Eliminating development "white space" by transitioning seamlessly from a successful phase II into a phase III sounds attractive, Meyer said, but raises significant issues, including loss of the ability to "learn and confirm" sequentially about the safety and efficacy of a given drug.

"We're not at a point in the science where we can shift FDA decisionmaking" to the end of phase II, he maintained.

In fact, Aaron Kesselheim, assistant professor of medicine at Harvard Medical School and director of the Program On Regulation, Therapeutics And Law, or PORTAL, in the Division of Pharmacoepidemiology and Pharmacoeconomics at Brigham and Women's Hospital, maintained the FDA is not a bottleneck in reviewing drug applications, compared to other regulators. From 2001 through 2010, the FDA approved nearly two-thirds of new therapeutic agents earlier than the EMA, he said.

Kesselheim also worried that patient health could be risked if drugs and devices are approved without vetting in rigorous, albeit time-consuming, trials. Fast track designation, for example, reduced the average clinical development time for a new drug from 8.9 years to 6.2 years, and drugs benefiting from accelerated approval averaged just 4.2 years, he said, while new drug application review times have decreased from more than 30 months in the 1980s to 14.5 months by 1997 and 9.9 months for applications received in 2011.
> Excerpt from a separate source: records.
(** ** Reading a message line *)
Lemma raw_id_parts m :
  0 <= id m < 2 ^ 29 ->
  0 <= raw_id m <= u32_MAX /\ arbitration_id (raw_id m) = id m /\ has_extended_flag (raw_id m) = extended m.
Proof.
  intros Hi. unfold raw_id, u32_MAX, arbitration_id, has_extended_flag. split; [case_match; lia|]. split.
  - change 0x1FFFFFFF with (Z.ones 29). rewrite Z.land_ones by lia. case_match; [|by rewrite Z.add_0_r, Z.mod_small].
    change (2 ^ 31) with (4 * 2 ^ 29). by rewrite Z_mod_plus_full, Z.mod_small.
  - change 0x80000000 with (2 ^ 31). rewrite land_flag by lia. by destruct (extended m).
Qed.
Lemma parse_message_printed m n :
  message_ok m -> identifier (message_name m) = true ->
  parse_message (print_message m) n = Ok (mkMessage (id m) (extended m) (message_name m) (dlc m) []).
Proof.
  intros (Hi & Hdl & _) Hname. destruct (raw_id_parts m Hi) as (Hr & Ha & He).
  pose proof (show_unsigned_plain (raw_id m) ltac:(lia)) as Hraw.
  pose proof (show_unsigned_plain (dlc m) ltac:(lia)) as Hdlc. apply identifier_plain in Hname.
  unfold parse_message, print_message.
  replace (t "BO_ " ++ show_unsigned (raw_id m) ++ t " " ++ message_name m ++ t ": " ++ show_unsigned (dlc m) ++ t " ECU")
    with ((t "BO_" ++ 32 :: show_unsigned (raw_id m) ++ 32 :: message_name m) ++ chr ":" :: 32 :: show_unsigned (dlc m) ++ 32 :: t "ECU")
    by (cbn; by rewrite <- !app_assoc).
  rewrite split_once_at; [|avoid|done]. cbn [ok_or mbind Result_bind].
  rewrite split_whitespace_word, split_whitespace_word, split_whitespace_last; try done; try by apply plain_word.
  rewrite parse_show_unsigned by done. cbn [ok_or mbind Result_bind]. rewrite bool_decide_false by apply Hname.
  rewrite split_whitespace_space, split_whitespace_word; [|by apply plain_word|done..]. cbn [hd_error ok_or mbind Result_bind].
  rewrite parse_show_unsigned by (unfold u8_MAX; lia). cbn [ok_or mbind Result_bind].
  replace (64 <? dlc m) with false by lia. by rewrite Ha, He.
Qed.

(** ** Reading a signal line *)
Lemma parse_layout_printed e s :
  signal_ok s -> parse_layout e (print_layout s) = Ok (start_bit s, length s, byte_order s, value_type s).
Proof.
  intros (Hs & Hl & _). pose proof (show_unsigned_plain (start_bit s) ltac:(lia)) as Hps.
  pose proof (show_unsigned_plain (length s) ltac:(lia)) as Hpl.
  unfold parse_layout, print_layout.
  change (t "|" ++ show_unsigned (length s) ++ ?r) with (chr "|" :: show_unsigned (length s) ++ r).
  rewrite split_once_at; [|avoid|done]. cbn [ok_or mbind Result_bind].
  change (t "@" ++ ?r) with (chr "@" :: r).
  rewrite split_once_at; [|avoid|done]. cbn [ok_or mbind Result_bind].
  rewrite !parse_show_unsigned by lia. cbn [ok_or mbind Result_bind].
  replace ((1 <=? length s) && (length s <=? 64)) with true by lia. cbn [negb].
  by destruct (byte_order s), (value_type s).
Qed.
Lemma parse_multiplex_printed e x :
  selector_ok x ->
  parse_multiplex e (split_whitespace (print_multiplex x) !! 0%nat) = Ok x.
Proof.
  intros Hx. destruct x as [| |n]; [done|done|]. cbn [print_multiplex].
  pose proof (show_unsigned_plain n ltac:(cbn in Hx; unfold is_u64 in Hx; lia)) as Hp.
  change (t "m" ++ show_unsigned n ++ t " ") with ((chr "m" :: show_unsigned n) ++ 32 :: []).
  rewrite split_whitespace_word; [|split; [done|avoid]|done]. cbn [lookup list_lookup parse_multiplex].
  rewrite bool_decide_false by done.
  change (is_char "m" (chr "m")) with true. cbn [ok_or fmap].
  rewrite parse_show_unsigned by done. done.
Qed.
Lemma between_at open close a b c :
  avoids (is_char open) a = true -> avoids (is_char close) b = true ->
  between open close (a ++ chr open :: b ++ chr close :: c) = Some b.
Proof.
  intros Ha Hb. unfold between. rewrite split_once_at; [|done|unfold is_char; lia]. cbn.
  rewrite split_once_at; [done|done|unfold is_char; lia].
Qed.
Lemma parse_pair_at open close sep a x y c :
  delimiter (chr open) = true -> delimiter (chr close) = true -> delimiter (chr sep) = true ->
  chr close <> chr sep -> avoids (is_char open) a = true -> writable_float x -> writable_float y ->
  parse_pair open close sep (a ++ chr open :: (show x ++ chr sep :: show y) ++ chr close :: c) = Some (x, y).
Proof.
  intros Ho Hc Hs Hne Ha (_ & Hx & Hpx) (_ & Hy & Hpy). unfold parse_pair. rewrite between_at; [|done|].
  2:{ rewrite avoids_app, avoids_cons, !andb_true_iff. split_and!.
      - apply plain_avoids; [|done]. intros z. by apply delimiter_char.
      - unfold is_char. lia.
      - apply plain_avoids; [|done]. intros z. by apply delimiter_char. }
  cbn [mbind option_bind]. rewrite split_once_at; [|apply plain_avoids; [intros z; by apply delimiter_char|done]|unfold is_char; lia].
  cbn [mbind option_bind]. by rewrite !trim_plain, Hx, Hy.
Qed.
Lemma print_layout_word s : signal_ok s -> word (print_layout s) /\ (forall c, delimiter (chr c) = true ->
    chr c <> chr "|" -> chr c <> chr "@" -> avoids (is_char c) (print_layout s) = true).
Proof.
  intros (Hs & Hl & _). pose proof (show_unsigned_plain (start_bit s) ltac:(lia)) as Hps.
  pose proof (show_unsigned_plain (length s) ltac:(lia)) as Hpl. unfold print_layout. split.
  - split; [destruct Hps as [_ Hps]; by destruct (show_unsigned (start_bit s))|].
    destruct (byte_order s), (value_type s); avoid.
  - intros c Hc Hbar Hat. repeat rewrite avoids_app. rewrite !andb_true_iff. split_and!.
    1,3: apply plain_avoids; [intros z; by apply delimiter_char|apply Hps || apply Hpl].
    1: change (t "|") with [chr "|"]. 2: change (t "@") with [chr "@"].
    1,2: rewrite avoids_cons, andb_true_r; apply negb_true_iff, Z.eqb_neq; congruence.
    all: apply plain_avoids; [intros z; by apply delimiter_char|by destruct (byte_order s), (value_type s)].
Qed.
Lemma trim_words w r b : word w -> is_whitespace b = false -> trim (w ++ r ++ [b]) = w ++ r ++ [b].
Proof.
  intros [Hn Hw] Hb. destruct w as [|a w]; [done|]. cbn in Hw. apply andb_true_iff in Hw as [Ha%negb_true_iff _].
  cbn [app]. rewrite app_assoc. by apply trim_line.
Qed.
(** ** CRTD *)
Definition crtd_line (st : unit) (line_no : Z) (raw : Text) : Result ImportError (unit * option FrameRecord) :=
  let err reason := mkImportError "crtd" line_no reason in
  let line := trim raw in
  if bool_decide (line = []) then Ok (st, None)
  else
    match split_whitespace line with
    | stamp :: type_token :: rest =>
        ts ← ok_or (err "invalid timestamp"%string) (seconds_to_micros stamp);
        let type_body := trim_start_by is_digit type_token in
        let bus := take (length type_token - length type_body) type_token in
        match (match type_body with
               | c :: _ => if is_char "R" c then Some Rx else if is_char "T" c then Some Tx else None
               | [] => None
               end) with
        | None => Ok (st, None)
        | Some direction =>
            let extended := ends_with (t "29") type_body in
            if negb (ends_with (t "11") type_body) && negb extended then Ok (st, None)
            else
              match rest with
              | [] => Err (err "missing arbitration id"%string)
              | id_token :: bytes =>
                  raw_id ← ok_or (err "invalid id"%string) (from_str_radix u32_MAX 16 id_token);
                  data ← ok_or (err "invalid data byte"%string) (radix_bytes 16 bytes);
                  if 8 <? zlen data then Err (err "classic CAN payload exceeds 8 bytes"%string)
                  else
                    Ok (st, Some (mkFrameRecord ts (if bool_decide (bus = []) then t "1" else bus)
                                    (Z.land raw_id 0x1FFFFFFF) extended false Data data (Some direction)))
              end
        end
    | _ => Ok (st, None)
    end.
(* ===== verification/Analysis.v ===== *)
(** * Analysis of captures

    Models [crates/hf-automotive/src/analysis.rs] over the frames of [Capture]:
    statistics of a bus, bytes that change and the difference of two captures
    ([UdsAnalysis] has the diagnostic conversations).  [BTreeMap] and [BTreeSet] are
    those of [Ordered]; counters are [usize] values no larger than the number of
    frames. *)
From S2P Require Import Prelude Text Ordered Capture.
From S2P Require Provider.
From stdpp Require sorting.

(** ** Identities *)
Record FrameIdentity := mkIdentity { identity_id : Z; identity_extended : bool }.
#[export] Instance FrameIdentity_eq_dec : EqDecision FrameIdentity.
Proof. solve_decision. Defined.
Definition identity (f : FrameRecord) : FrameIdentity := mkIdentity (id f) (extended f).

(** The derived orders: fields in turn, variants in the order they are declared. *)
#[export] Program Instance Ordered_bool : Ordered bool := Ordered_via Z.b2z _.
Next Obligation. by intros [] []. Qed.
#[export] Program Instance Ordered_FrameIdentity : Ordered FrameIdentity :=
  Ordered_via (fun i => (identity_id i, identity_extended i)) _.
Next Obligation. intros [] []. cbn. congruence. Qed.
(** ** Bus statistics *)
Record IdStats := mkIdStats { stats_identity : FrameIdentity; count : Z; avg_period_micros : option Z }.
Record BusStats := mkBusStats {
  frame_count : Z;
  unique_ids : Z;
  first_micros : Z;
  last_micros : Z;
  duration_micros : Z;
  frames_per_second : SpecFloat.spec_float;
  per_id : list IdStats;
}.

Definition average_period (sorted : list Z) : option Z :=
  if zlen sorted <? 2 then None
  else
    last ← list.last sorted; first ← head sorted;
    Some ((last - first) / (zlen sorted - 1)).
Definition push_value {A} (o : option (list A)) (a : A) : list A := default [] o ++ [a].
Definition stats_step (acc : Z * Z * BTreeMap FrameIdentity (list Z)) (f : FrameRecord) :
    Z * Z * BTreeMap FrameIdentity (list Z) :=
  let '(first, last, timestamps) := acc in
  (Z.min first (timestamp_micros f), Z.max last (timestamp_micros f),
   entry (fun o => push_value o (timestamp_micros f)) (identity f) timestamps).
Definition id_stats (entry : FrameIdentity * list Z) : IdStats :=
  let stamps := sorting.merge_sort Z.le entry.2 in
  mkIdStats entry.1 (zlen stamps) (average_period stamps).
Definition bus_stats (frames : list FrameRecord) : BusStats :=
  if bool_decide (frames = []) then mkBusStats 0 0 0 0 0 (Provider.f64_of 0) []
  else
    let '(first, last, timestamps) := fold_left stats_step frames (u64_MAX, 0, []) in
    let duration := saturating_sub last first in
    let frames_per_second :=
      if duration =? 0 then Provider.f64_of 0
      else Provider.f64_div (Provider.f64_of (zlen frames))
             (Provider.f64_div (Provider.f64_of duration) (Provider.f64_of 1000000)) in
    let per_id := id_stats <$> timestamps in
    mkBusStats (zlen frames) (zlen per_id) first last duration frames_per_second per_id.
"We did a study and found that cancer drugs tagged with the 'orphan drug' label were overwhelmingly more likely to be tested in methodologically weaker assessments" during trials, Kesselheim said, including nonrandomized, unblinded, single-arm studies that considered disease response rather than overall survival. "More drugs being approved on the basis of uncertain data will inevitably lead to more drugs being withdrawn from the market after showing safety problems or weaker-than-expected effectiveness in widespread clinical use."

He warned that post-approval surveillance programs like the Sentinel initiative don't constitute a "white knight" that can remedy errors in the conduct of clinical trials.

Witnesses generally supported the development of new biomarkers and surrogate endpoints, especially for conditions with unmet medical need. But Meyer questioned which stakeholders should drive the process. While the FDA should be involved in such efforts, the agency has neither the resources nor expertise to take the lead, he said. He cited drug development efforts in Alzheimer's disease, noting that "everybody would like smaller, more focused trials" incorporating surrogate endpoints but that current biomarkers don't warrant that approach.

Kesselheim agreed, explaining to subcommittee members that the purpose of surrogate endpoints is to shorten clinical trial timetables. If surrogate endpoints are not properly connected to clinical endpoints, however, they won't yield valid clinical data, he cautioned. Kesselheim cited the experience with statins – some of which lower low-density lipoprotein but don't behave as predicted in lowering overall cardiovascular risk – as just one example.

Moreover, as the industry seeks to move toward more efficient trial designs to shrink the drug development timetable, compounds likely will be tested on even smaller numbers of patients, making it even harder to achieve the goal of greater diversity in recruiting patients.

On Friday, the subcommittee will reconvene to hear witnesses from industry, patient advocacy organizations and the FDA discuss the patient perspective in modernizing clinical trials.